Premier épisode du Ring mis en scène par Stefan Herheim au Deutsche Oper, dont Thierry Verger avait partiellement rendu compte en 2021, sans excès d’enthousiasme – « Plongée en absurdie » titrait-il à propos de Die Walküre tandis que Gotterdammerüng n’était selon lui sauvé que par la musique. La découverte du cycle dans son intégralité permettra-t-elle de tempérer son jugement ? Il est trop tôt pour répondre. Souhaitons que les dernières images de la saga aident à mieux comprendre les premières. A l’issue du prologue, certains partis-pris s’ils demeurent obscurs n’entravent pas la lisibilité du récit, stimulé par un travail permanent sur le geste et le mouvement. Les idées foisonnent. Il faudrait revoir le spectacle plusieurs fois pour mieux en saisir la portée (un coffret DVD Naxos est disponible à cet effet). Des éléments de décor font office de leitmotiv : le piano, élément clé du dispositif, d’où jaillissent personnages et accessoires au gré de l’histoire ; l’anneau maléfique luminescent ; les valises portées par une cohorte de figurants, tour à tour migrants ( ?), ombres heureuses d‘un paradis originel ( ?) et soldats du Nibelung ; les voiles gigantesques utilisées pour enchainer les tableaux à vue et évoquer à l’aide de projections vidéo des cimes enneigées, l’antre de la terre ainsi qu’à la fin de l’opéra, l’arbre dans lequel Wotan plante l’épée – geste qui prépare l’épisode suivant. Si l’on peine à comprendre toutes les allusions, si quelques effets font pschitt – les métamorphoses d’Alberich –, bon nombre de scènes en mettent plein les yeux. Et que demande-t-on a un Ring finalement ? De retrouver son âme d’enfant face à un conte dont l’enchantement perdure bien que l’on en connaisse ficelles et issue. A ce titre, l’approche de Stefan Herheim comble nos vœux.
© Bernd Uhlig
Vocalement, le Walhalla serait à portée d’oreille si deux des principaux interprètes ne se situaient en deçà de nos attentes, élevées s’agissant de personnages essentiels à l’épopée. Iain Patterson est un Wotan sans envergure. La vaillance de l’aigu ne peut seule racheter l’insuffisance des autres registres. La présence, l’autorité, l’éclat… : l’attirail des qualités exigées dans le prologue font défaut à ce dieu, déjà crépusculaire, vaincu avant même d’avoir combattu. Il manque aussi à Jordan Shanahan une palette à la Soulages, l’impact et le dégradé infini de teintes sombres pour qu’Alberich, sinistre et inquiétant sous son maquillage de clown, puisse étaler les noirceurs de son âme. C’est donc sans surprise qu’au tomber de rideau l’applaudimètre consacre Thomas Blondelle. La voix saine, projetée transcende un rôle trop souvent réduit à un irritant glapissement. Déguisé en en Joker, ce Loge vif-argent use pour manipuler ses comparses d’un vocabulaire intarissable et d’une somme d’intentions sans cesse renouvelées. Au même niveau de caractérisation, même si moins mis en lumière par la partition, citons l’Erda de Lauren Decker, authentique voix de contralto au large vibrato dont l’apparition fait comme à chaque fois sensation ; le Fafner héroique de Tobias Kehrer qui démontre que ténèbres et clarté ne sont pas antinomiques ; la Fricka,de Annika Schlicht, mezzo-soprano égal et dépourvu de duretés, redoutable car inhabituellement séduisante. S’agissant de rôles appelés à revenir dans les prochains épisodes, voilà qui augure bien de la suite.
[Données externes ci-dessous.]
(** * issue_worker: a shallow embedding of [scripts/issue_worker.py]

    The script reads an issue body, resolves a list of image URLs (from a
    supplied JSON array or by scanning the text with two regular
    expressions), fetches every image, hands it to an external program and
    writes a manifest with one entry per URL.

    Text is modelled by [string], read as a sequence of code points below
    256.  Python's [int] is [Z].  The interpreter's libraries and the
    operating system are an interface ([Lib], [Env]); everything proved in
    general holds for every implementation of that interface. *)

From Stdlib Require Import ZArith Ascii String DecimalString.
From Stdlib Require DecimalZ DecimalPos.
From stdpp Require Import base decidable list strings gmap.

Local Open Scope Z_scope.

(** ** Characters and strings *)

Module Str.

Definition code (c : ascii) : N := N_of_ascii c.

(** [str.isspace] on one character, for code points below 256. *)
Definition isspace (c : ascii) : bool :=
  let n := code c in
  (((9 <=? n) && (n <=? 13)) || ((28 <=? n) && (n <=? 32))
   || (n =? 133) || (n =? 160))%N.

Definition is_upper_ascii (c : ascii) : bool :=
  let n := code c in ((65 <=? n) && (n <=? 90))%N.

(** Upper-case letters of Latin-1 other than the ASCII ones. *)
Definition is_upper_latin1 (c : ascii) : bool :=
  let n := code c in ((192 <=? n) && (n <=? 222) && negb (n =? 215))%N.

(** [str.lower] on one character. *)
Definition lower_char (c : ascii) : ascii :=
  if is_upper_ascii c || is_upper_latin1 c
  then ascii_of_N (code c + 32) else c.

(** [str.lower]. *)
Fixpoint lower (s : string) : string :=
  match s with
  | EmptyString => EmptyString
  | String c s' => String (lower_char c) (lower s')
  end.

(** [str.lstrip] with no argument. *)
Fixpoint lstrip (s : string) : string :=
  match s with
  | EmptyString => EmptyString
  | String c s' => if isspace c then lstrip s' else s
  end.

(** [str.rstrip] with no argument. *)
Fixpoint rstrip (s : string) : string :=
  match s with
  | EmptyString => EmptyString
  | String c s' =>
      match rstrip s' with
      | EmptyString => if isspace c then EmptyString else String c EmptyString
      | r => String c r
      end
  end.

(** [str.strip] with no argument. *)
Definition strip (s : string) : string := rstrip (lstrip s).

(** [s.split(sep)[0]] for a one-character separator. *)
Fixpoint split_head (sep : ascii) (s : string) : string :=
  match s with
  | EmptyString => EmptyString
  | String c s' => if Ascii.eqb c sep then EmptyString
                   else String c (split_head sep s')
  end.

(** [a or b] on strings: the empty string is falsy. *)
Definition or_else (a b : string) : string :=
  match a with EmptyString => b | _ => a end.

(** [str(n)] for an [int]. *)
Definition of_Z (n : Z) : string := NilZero.string_of_int (Z.to_int n).

End Str.

(** ** The fragment of [re] used by the script

    Both patterns are a sequence of single-character items, some of them
    repeated, around one capturing group.  The matcher is the usual
    backtracking one: repetitions are greedy and give characters back when
    the rest of the pattern fails. *)

Module Re.

(** A one-character test. *)
Inductive cset : Type :=
| Lit (c : ascii)            (* a literal, compared under IGNORECASE *)
| NoneOf (cs : list ascii)   (* [^...] *)
| NoneOfOrSpace (cs : list ascii)   (* [^...\s] *)
| OneOf (cs : list ascii).   (* [...] *)

Definition mem (c : ascii) (cs : list ascii) : bool :=
  existsb (Ascii.eqb c) cs.

(** Under [re.IGNORECASE] a literal letter matches the characters with
    the same lower case.  Among code points below 256 these are the two
    cases of the letter; beyond them [re] also takes U+017F for [s],
    U+0130 and U+0131 for [i] and U+212A for [k], which a text of this
    model cannot hold. *)
Definition accepts (k : cset) (c : ascii) : bool :=
  match k with
  | Lit l => Ascii.eqb (Str.lower_char c) (Str.lower_char l)
  | NoneOf cs => negb (mem c cs)
  | NoneOfOrSpace cs => negb (mem c cs) && negb (Str.isspace c)
  | OneOf cs => mem c cs
  end.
Donald Runnicles n’entre pas dans ce Ring par la grande porte. On a connu mi bémol fondateur plus insondable et étoffe instrumentale mieux tissée. L’acoustique de la salle porte sa part de responsabilité dans la pixellisation sonore même si les musiciens du Deutsche Oper baignent dans leur liquide amniotique. Les cuivres sont glorieux. Plus que les sortilèges orchestraux – les reflets ondoyants du Rhin, la majesté du Walhalla – dominent le flux continu du discours, l’équilibre et l’échelle des volumes, du murmure au paroxysme effrayant qu’atteignent certains climax. La chasse à l’homme qui ouvre La Walkyrie n’a pas encore débuté que l’on sent déjà l’haleine fétide de la meute en furie.